Stored items ->
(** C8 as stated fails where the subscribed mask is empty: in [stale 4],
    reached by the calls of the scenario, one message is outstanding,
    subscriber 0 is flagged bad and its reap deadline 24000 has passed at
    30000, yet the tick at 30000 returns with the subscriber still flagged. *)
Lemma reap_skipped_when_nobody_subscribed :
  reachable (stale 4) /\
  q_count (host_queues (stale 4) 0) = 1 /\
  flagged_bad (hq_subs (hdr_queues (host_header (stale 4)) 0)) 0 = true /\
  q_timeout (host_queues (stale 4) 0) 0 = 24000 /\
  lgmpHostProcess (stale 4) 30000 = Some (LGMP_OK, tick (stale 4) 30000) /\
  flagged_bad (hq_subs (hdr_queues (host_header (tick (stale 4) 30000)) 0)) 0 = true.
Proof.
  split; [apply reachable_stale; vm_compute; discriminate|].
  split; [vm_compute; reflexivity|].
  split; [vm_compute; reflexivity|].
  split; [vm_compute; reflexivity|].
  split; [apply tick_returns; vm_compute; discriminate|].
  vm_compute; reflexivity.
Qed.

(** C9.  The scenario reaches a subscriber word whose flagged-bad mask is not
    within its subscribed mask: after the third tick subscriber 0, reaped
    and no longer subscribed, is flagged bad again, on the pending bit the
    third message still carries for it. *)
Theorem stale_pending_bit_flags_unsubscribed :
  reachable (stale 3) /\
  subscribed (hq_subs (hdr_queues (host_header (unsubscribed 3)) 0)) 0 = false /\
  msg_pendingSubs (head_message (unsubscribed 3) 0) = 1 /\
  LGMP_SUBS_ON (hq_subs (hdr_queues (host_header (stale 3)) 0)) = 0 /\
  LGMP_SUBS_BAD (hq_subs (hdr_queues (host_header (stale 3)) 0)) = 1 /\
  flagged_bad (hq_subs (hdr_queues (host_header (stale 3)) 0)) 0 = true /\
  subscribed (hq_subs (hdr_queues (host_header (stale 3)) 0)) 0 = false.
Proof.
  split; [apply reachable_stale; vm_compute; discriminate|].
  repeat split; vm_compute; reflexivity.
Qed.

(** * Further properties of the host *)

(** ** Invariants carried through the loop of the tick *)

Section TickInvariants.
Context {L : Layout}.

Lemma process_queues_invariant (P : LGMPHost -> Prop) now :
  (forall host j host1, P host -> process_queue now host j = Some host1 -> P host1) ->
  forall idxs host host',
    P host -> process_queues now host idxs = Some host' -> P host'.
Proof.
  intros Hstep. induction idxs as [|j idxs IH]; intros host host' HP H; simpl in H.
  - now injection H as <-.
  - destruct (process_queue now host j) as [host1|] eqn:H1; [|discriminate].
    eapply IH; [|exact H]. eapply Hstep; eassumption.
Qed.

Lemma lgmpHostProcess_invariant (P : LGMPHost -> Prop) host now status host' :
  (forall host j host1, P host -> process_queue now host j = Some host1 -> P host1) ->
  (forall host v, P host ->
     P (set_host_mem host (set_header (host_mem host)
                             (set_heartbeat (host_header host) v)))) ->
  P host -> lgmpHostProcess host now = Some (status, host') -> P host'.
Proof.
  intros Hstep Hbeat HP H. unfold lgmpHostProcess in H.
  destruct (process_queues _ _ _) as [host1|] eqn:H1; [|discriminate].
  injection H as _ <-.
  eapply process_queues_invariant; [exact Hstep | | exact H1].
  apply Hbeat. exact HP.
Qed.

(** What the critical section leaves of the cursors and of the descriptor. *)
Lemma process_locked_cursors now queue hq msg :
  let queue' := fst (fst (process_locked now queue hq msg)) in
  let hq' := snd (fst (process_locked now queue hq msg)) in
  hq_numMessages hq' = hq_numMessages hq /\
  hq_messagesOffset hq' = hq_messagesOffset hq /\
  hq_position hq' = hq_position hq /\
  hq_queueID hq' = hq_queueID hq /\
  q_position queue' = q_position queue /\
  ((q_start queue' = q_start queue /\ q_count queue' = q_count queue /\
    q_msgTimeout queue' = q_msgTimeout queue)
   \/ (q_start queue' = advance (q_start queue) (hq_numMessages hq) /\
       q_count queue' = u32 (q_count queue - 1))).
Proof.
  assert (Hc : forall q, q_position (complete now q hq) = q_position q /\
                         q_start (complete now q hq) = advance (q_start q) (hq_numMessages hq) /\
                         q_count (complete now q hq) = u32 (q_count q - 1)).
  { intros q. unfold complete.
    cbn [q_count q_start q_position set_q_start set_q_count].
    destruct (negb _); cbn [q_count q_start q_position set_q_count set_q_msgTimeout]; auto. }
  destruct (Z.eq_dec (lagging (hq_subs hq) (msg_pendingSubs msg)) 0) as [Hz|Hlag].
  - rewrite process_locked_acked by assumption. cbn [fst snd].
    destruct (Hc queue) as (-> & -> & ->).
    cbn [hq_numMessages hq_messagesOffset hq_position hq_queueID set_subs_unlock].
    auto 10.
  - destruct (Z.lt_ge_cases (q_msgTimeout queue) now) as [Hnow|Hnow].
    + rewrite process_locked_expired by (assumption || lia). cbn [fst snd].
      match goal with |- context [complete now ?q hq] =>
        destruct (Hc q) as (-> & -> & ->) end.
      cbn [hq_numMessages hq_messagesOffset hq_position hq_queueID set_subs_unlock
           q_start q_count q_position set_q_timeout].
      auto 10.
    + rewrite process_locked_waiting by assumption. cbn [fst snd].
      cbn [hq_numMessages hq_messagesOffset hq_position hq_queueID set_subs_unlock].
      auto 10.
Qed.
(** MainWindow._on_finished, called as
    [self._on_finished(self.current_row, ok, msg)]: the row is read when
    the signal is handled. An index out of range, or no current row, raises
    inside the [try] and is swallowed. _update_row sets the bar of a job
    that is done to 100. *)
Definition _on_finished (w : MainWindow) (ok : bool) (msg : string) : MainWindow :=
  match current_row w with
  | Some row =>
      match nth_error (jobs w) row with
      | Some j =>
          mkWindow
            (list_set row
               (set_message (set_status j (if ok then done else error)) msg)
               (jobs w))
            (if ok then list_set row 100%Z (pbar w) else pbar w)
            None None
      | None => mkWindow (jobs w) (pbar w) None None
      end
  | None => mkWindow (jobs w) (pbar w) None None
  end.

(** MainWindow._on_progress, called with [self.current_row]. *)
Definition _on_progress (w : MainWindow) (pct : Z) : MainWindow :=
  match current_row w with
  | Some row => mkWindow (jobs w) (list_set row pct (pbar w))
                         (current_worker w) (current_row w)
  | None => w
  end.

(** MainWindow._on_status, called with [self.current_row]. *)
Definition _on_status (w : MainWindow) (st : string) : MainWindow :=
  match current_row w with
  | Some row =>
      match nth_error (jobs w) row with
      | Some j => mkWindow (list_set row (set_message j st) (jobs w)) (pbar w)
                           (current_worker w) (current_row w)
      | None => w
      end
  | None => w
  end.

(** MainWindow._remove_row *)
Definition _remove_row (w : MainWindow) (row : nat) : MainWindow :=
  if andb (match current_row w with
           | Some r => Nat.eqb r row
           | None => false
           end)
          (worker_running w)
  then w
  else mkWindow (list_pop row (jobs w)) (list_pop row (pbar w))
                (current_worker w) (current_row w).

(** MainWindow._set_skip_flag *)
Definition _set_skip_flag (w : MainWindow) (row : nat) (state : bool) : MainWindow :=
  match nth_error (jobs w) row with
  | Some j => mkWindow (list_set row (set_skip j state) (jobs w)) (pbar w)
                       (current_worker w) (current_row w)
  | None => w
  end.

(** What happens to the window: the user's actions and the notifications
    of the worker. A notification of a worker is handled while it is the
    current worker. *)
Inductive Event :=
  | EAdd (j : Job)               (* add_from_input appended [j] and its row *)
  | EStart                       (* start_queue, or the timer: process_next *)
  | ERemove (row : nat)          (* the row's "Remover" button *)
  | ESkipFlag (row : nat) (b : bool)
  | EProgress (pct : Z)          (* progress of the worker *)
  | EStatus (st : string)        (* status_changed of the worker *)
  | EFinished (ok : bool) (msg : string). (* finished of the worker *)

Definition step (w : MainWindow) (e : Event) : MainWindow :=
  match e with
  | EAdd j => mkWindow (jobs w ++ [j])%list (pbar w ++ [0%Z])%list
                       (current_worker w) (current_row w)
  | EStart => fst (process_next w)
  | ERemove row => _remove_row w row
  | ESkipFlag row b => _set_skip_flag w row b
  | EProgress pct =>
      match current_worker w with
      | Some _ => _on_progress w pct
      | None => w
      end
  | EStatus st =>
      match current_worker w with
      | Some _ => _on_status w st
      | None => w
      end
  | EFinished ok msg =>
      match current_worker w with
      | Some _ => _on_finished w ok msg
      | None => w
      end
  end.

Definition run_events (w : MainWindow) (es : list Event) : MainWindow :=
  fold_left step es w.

EXERCISE DESCRIPTION -> Begin with the line above that has "subscriber 0 is" and continue through the line that has "q_timeout (host_queues (stale", setting each one down exactly. Stop there.

SOLVED EXERCISE ->
    subscriber 0 is flagged bad and its reap deadline 24000 has passed at
    30000, yet the tick at 30000 returns with the subscriber still flagged. *)
Lemma reap_skipped_when_nobody_subscribed :
  reachable (stale 4) /\
  q_count (host_queues (stale 4) 0) = 1 /\
  flagged_bad (hq_subs (hdr_queues (host_header (stale 4)) 0)) 0 = true /\
  q_timeout (host_queues (stale 4) 0) 0 = 24000 /\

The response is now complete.